When powerful stars die, astronomers see it. The death of a star is a bright and spectacular spectacle. Meanwhile, the nucleus can continue to exist, becoming a superdense neutron star or black hole. Scientists have observed one of these supernova remnants, located 20,000 light-years from Earth. G292.0+1.8 – as it is called – has been identified in previous studies as an accelerating pulsar.
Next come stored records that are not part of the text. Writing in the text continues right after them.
(** ** Admission and reservations leave the chain alone *)

Definition same_chain (r r' : RuntimeAdmissionState) : Prop :=
  rt_config r' = rt_config r /\ rt_current_c r' = rt_current_c r /\ rt_block_cache r' = rt_block_cache r /\
  rt_reward_ledger_path r' = rt_reward_ledger_path r /\ rt_reward_ledger r' = rt_reward_ledger r /\
  rt_family_registry r' = rt_family_registry r /\ rt_boot_genesis r' = rt_boot_genesis r /\
  rt_authorization_network_id r' = rt_authorization_network_id r /\
  rt_canonical_state_failure r' = rt_canonical_state_failure r.

(** An operation on memory that leaves the chain alone. *)
Definition memory_only {A} (op : stm Node RuntimeError A) : Prop :=
  forall n n' r, op n = (n', r) -> no_host n' = no_host n /\ same_chain (no_runtime n) (no_runtime n').

Lemma memory_kept {A} (op : stm Node RuntimeError A) n n' r : memory_only op -> node_ok n -> op n = (n', r) -> kept n n'.
Proof.
  intros Hop Hn E. destruct (Hop _ _ _ E) as (Hh & H1 & H2 & H3 & H4 & H5 & H6 & H7 & H8 & H9). destruct n' as [r' h'].
  cbn [no_runtime no_host] in *. subst h'. split; [|done]. destruct Hn as [[C1 C2 C3 C4 C5] Hhe Hrec]. split; cbn [no_runtime no_host].
  - split; congruence.
  - rewrite H9. intros Hf. destruct (Hhe Hf) as (chain & res & [A1 A2 A3 A4 A5 A6 A7]). exists chain, res.
    split; cbn [no_runtime no_host]; rewrite ?H2, ?H3, ?H5, ?H9; done.
  - done.
Qed.

Ltac memory_op :=
  intros [r h] n' res; unfold sbind, get_runtime, put_runtime, slift, sret; cbn [no_runtime no_host];
  repeat case_match; intros; simplify_eq; cbn; split_and!; try done; by split_and!.

Lemma observe_memory body : memory_only (observe_ticket_from_body body).
Proof. unfold observe_ticket_from_body. memory_op. Qed.

Lemma admit_memory now ip body tag reward_pk signed : memory_only (admit_body_with_submitter_context now ip body tag reward_pk signed).
Proof. unfold admit_body_with_submitter_context. memory_op. Qed.

Lemma quarantine_memory share_hash : memory_only (quarantine_candidate share_hash).
Proof. unfold quarantine_candidate. memory_op. Qed.

Lemma take_memory share_hash admitted_at ip : memory_only (take_candidate_for_reverify share_hash admitted_at ip).
Proof. unfold take_candidate_for_reverify. memory_op. Qed.

Lemma restore_memory s : memory_only (restore_reverified_candidate s).
Proof. unfold restore_reverified_candidate. memory_op. Qed.

Lemma release_memory s admitted_at ip : memory_only (rt_release_semantic_reservation s admitted_at ip).
Proof. unfold rt_release_semantic_reservation. memory_op. Qed.

(** ** Histories of a node *)

(** Every operation, with every answer of the file system. The caller of
    [ingest_external_block] has replayed the extended chain. *)
Inductive node_step (n n' : Node) : Prop :=
| step_observe body r : observe_ticket_from_body body n = (n', r) -> node_step n n'
| step_admit now ip body tag reward_pk signed r :
    admit_body_with_submitter_context now ip body tag reward_pk signed n = (n', r) -> node_step n n'
| step_quarantine share_hash r : quarantine_candidate share_hash n = (n', r) -> node_step n n'
| step_take share_hash admitted_at ip r : take_candidate_for_reverify share_hash admitted_at ip n = (n', r) -> node_step n n'
| step_restore s r : restore_reverified_candidate s n = (n', r) -> node_step n n'
| step_release s admitted_at ip r : rt_release_semantic_reservation s admitted_at ip n = (n', r) -> node_step n n'
| step_commit ts tags promoted io r : (bounty_path <> None -> Forall named promoted) ->
    commit_next_block_for_current_c_with_promoted block_path ts tags promoted io n = (n', r) -> node_step n n'
| step_ingest b io r : (bounty_path <> None -> block_named b) ->
    is_ok (contract (rt_block_cache (no_runtime n) ++ [b])) = true ->
    ingest_external_block block_path b io n = (n', r) -> node_step n n'
| step_reorg candidate now io r : chain_named candidate ->
    reorg_to_heavier_chain block_path candidate spec now io n = (n', r) -> node_step n n'.

Lemma step_kept n n' : reward_path <> Some block_path -> node_ok n -> node_step n n' -> kept n n'.
Proof.
  intros Hp Hn Hs. destruct Hs as [? ? E|? ? ? ? ? ? ? E|? ? E|? ? ? ? E|? ? E|? ? ? ? E|? ? ? ? ? Hnm E|? ? ? Hnm Hok E|? ? ? ? Hnm E].
  - by apply (memory_kept _ _ _ _ (observe_memory _) Hn E).
  - by apply (memory_kept _ _ _ _ (admit_memory _ _ _ _ _ _) Hn E).
  - by apply (memory_kept _ _ _ _ (quarantine_memory _) Hn E).
  - by apply (memory_kept _ _ _ _ (take_memory _ _ _) Hn E).
  - by apply (memory_kept _ _ _ _ (restore_memory _) Hn E).
  - by apply (memory_kept _ _ _ _ (release_memory _ _ _) Hn E).
  - unfold commit_next_block_for_current_c_with_promoted, sbind, get_runtime in E. by eapply commit_kept.
  - by eapply ingest_kept.
  - by eapply reorg_kept.
Qed.

Lemma steps_kept n n' : reward_path <> Some block_path -> node_ok n -> rtc node_step n n' -> kept n n'.
Proof.
  intros Hp Hn Hs. induction Hs as [n|n n1 n2 H1 _ IH]; [by apply kept_refl|].
  destruct (step_kept n n1 Hp Hn H1) as [Hn1 Hu1]. destruct (IH Hn1) as [Hn2 Hu2]. split; [done|]. by eapply untouched_trans.
Qed.

(** ** Boot *)

(** The bounty rows a boot starts from. *)
Definition bounty_rows_ok (h : Host) : Prop := forall p, bounty_path = Some p -> exists rows, bounty_log h p rows.

Definition fresh_runtime : RuntimeAdmissionState :=
  mkRuntime config (rt_rate_limiter (runtime_new config)) (rt_pool (runtime_new config)) None [] [] None None registry
    (Some spec) auth None.

Lemma boot_bounty_step h chain res : h_fence h = no_fence -> bounty_rows_ok h -> contract chain = Ok res -> chain_named chain ->
  exists h', boot_bounty bounty_path chain registry boot_io_ok h = (h', Ok tt) /\ h_fence h' = no_fence /\
    (forall p, bounty_path <> Some p -> h_files h' !! p = h_files h !! p) /\
    forall p, bounty_path = Some p -> projected h' p (rr_bounty_credit_by_family res).
Proof.
  intros Hf Hrows Hc Hnm. destruct bounty_path as [p|] eqn:Ep; [|exists h; by split_and!].
  destruct (Hrows p Ep) as [rows Hlog]. apply contract_rules in Hc. apply replay_rules_fold in Hc as (st & Hst & _ & _ & _ & ->).
  destruct (chain_rows _ _ _ _ chain _ _ (List.filter route_owned rows) Hst) as (new & H1 & H2 & H3); [by apply Hnm; rewrite Ep|].
  destruct (boot_bounty_ok h p rows chain registry new (rs_bounty st.2) Hf Hlog H1 H2 H3) as (h' & Hb & [Ho1 Ho2] & Hp).
  exists h'. split_and!; [done|congruence| |by intros q [= <-]]. intros q Hq. apply Ho2. congruence.
Qed.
After studying images taken in 2006 and 2016, researchers using the Gaia telescope’s location of the pulsar in the Milky Way found that it was moving 30% faster than previously thought. The Chandra Observatory helped to confirm this – with the help of X-rays, scientists have found that the pulsar breaks its own “stuffing” at a speed of about 612 km/sec.
By comparison, the fastest star in the Milky Way revolves around Sgr A*, a supermassive black hole at the center of the galaxy. Its maximum speed is 24 km/sec. Researchers have used X-rays to study the unusual pulsar, said astrophysicist Xi Long of the Harvard-Smithsonian Center for Astrophysics (CfA).
The authors of the new work wanted to study the object to see if it could help to learn more about the latest. According to the team, this pulsar is about 200 million times faster than the Earth’s motion around the Sun.
“Long and his colleagues wanted to study the object to see if it could uncover the history of the supernova by tracking its movement toward the center of the object in the opposite direction,” writes Science Alert. The team’s study, presented at 240 meetings of the American Astronomical Society, was accepted in The Astrophysical Journal and is available on arXiv.